November 24, 2011

Four things you need to know about Ratan Tata’s successor, Cyrus Mistry

First, a short background about the man whose appointment caught several observers by surprise. Cyrus Mistry is the younger son of Pallonji Mistry, whose construction company Shapoorji Pallonji & Co is the biggest shareholder of Tata Sons, with a stake of about 18 percent.

Mistry is also the managing director of Shapoorji Pallonji, a position he is expected to relinquish soon to avoid any conflict of interest in his new role as deputy chairman of the Tata group.

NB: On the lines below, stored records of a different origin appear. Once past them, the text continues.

(** [Rekey]; [outcome] is what [Connection::Rekey] answers, [k1] and [k2] are the creations of
    the two openings. *)
Definition Rekey (e : env) (ms used1 used2 : Z) (ww wr wt : waits) (outcome : errno) (k1 k2 : creation) (p : t)
    : errno * t :=
  let '((connection, readers), p1) := AcquireAll e ms used1 used2 ww wr wt p in
  match connection with
  | None => (E_DATABASE_BUSY, release_all e readers p1)
  | Some h =>
      let p2 := release_all e readers (CloseAllConnections p1) in
      if negb (is_ok outcome) then (outcome, release e h p2)
      else
        let '(err1, p3) := discard e (Init e k1 false false (release e h p2)) in
        if negb (is_ok err1) then discard e (Init e k2 false false p3) else (E_OK, p3)
  end.

Definition DisableWal (e : env) (k : creation) (p : t) : (errno * option handle) * t := Init e k true true p.

Definition EnableWal (e : env) (k : creation) (p : t) : errno * t := discard e (Init e k false false p).

(** The retries of [Create] while the file is reported corrupt. *)
Fixpoint create_loop (rounds : nat) (e : env) (k : nat -> creation) (i : nat) (errCode : errno) (p : t) : errno * t :=
  match rounds with
  | O => (errCode, p)
  | S rounds' =>
      let '(err, p1) := discard e (Init e (k i) false false p) in
      if bool_decide (err = E_SQLITE_CORRUPT) then create_loop rounds' e k (S i) err p1 else (err, p1)
  end.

At 43, Mistry will be younger than Ratan Tata when he took charge of the Tata group in 1991. Mint noted that “his appointment will be part of a larger generational shift in the Tata group, after leadership changes in many of the operating companies”.

According to a Forbes blog, “Cyrus Mistry’s ascension to the top job will provide his family its first opportunity to exercise management control since his grandfather acquired shares in Tata Sons in the 1930s”. His father Pallonji has so far been a passive investor although he sat on the board of Tata Sons until 2006 when he retired and ceded the spot to Cyrus, it added.

Second, reactions to his appointment have ranged from a wholehearted thumbs-up to caution. That’s not surprising, given that he Mistry will soon lead a globalised, multi-billion-dollar conglomerate. After all, he will step into the shoes of a man who practically transformed the Tata group from an Indian company to a globally respected conglomerate. Does he have what it takes to carry on the legacy? The verdict is still not out on that.

“He has phenomenally big shoes to fill,” U R Bhat, managing director of Dalton Capital Advisors India, told Bloomberg. “He’s sort of an enigma. We don’t know whether he has the right credentials.”

In contrast, other experts like Samir Arora welcomed the news. “The markets will like the decision,” the founder of Singapore-based hedge fund Helios Capital Management told the news agency. “It’s great to have an insider who know the group and has tracked it for some years. It will put to rest the uncertainty.”

Third, very, very little is known about Mistry. The Times of India said that until yesterday evening, there was no Wikipedia entry on Cyrus Pallonji Mistry. But as soon as news started filtering through about his appointment, a page was suddenly created about him. In two hours, there were more than 35 additions, with users adding different bits of information, the newspaper said. Indeed, soon after the news broke, Ratan Tata and Cyrus Mistry both started trending on Twitter as well.
In a phone interview to Bloomberg, Parmeshwar Godrej, a board member of Godrej Properties and wife of Adi Godrej, gave her approval of the decision, adding that she had known Mistry since he was a baby. “The whole family is very shy and reserved. I’m sure he will do a great job,” she said.

Fourth, Mistry’s appointment comes at a time when some of the group’s main companies are facing tough operating environments. According to H P Ranina, a corporate tax lawyer who spoke to The Wall Street Journal, Mistry’s key target will be to turn around the group’s international steel business and consolidate all the other businesses.

There will also be questions about his management style. As a quick edit in Mint asks, will it be a loose federation in the JRD Tata style or more centralised in the Ratan Tata style? Guess we’ll just have to wait and watch.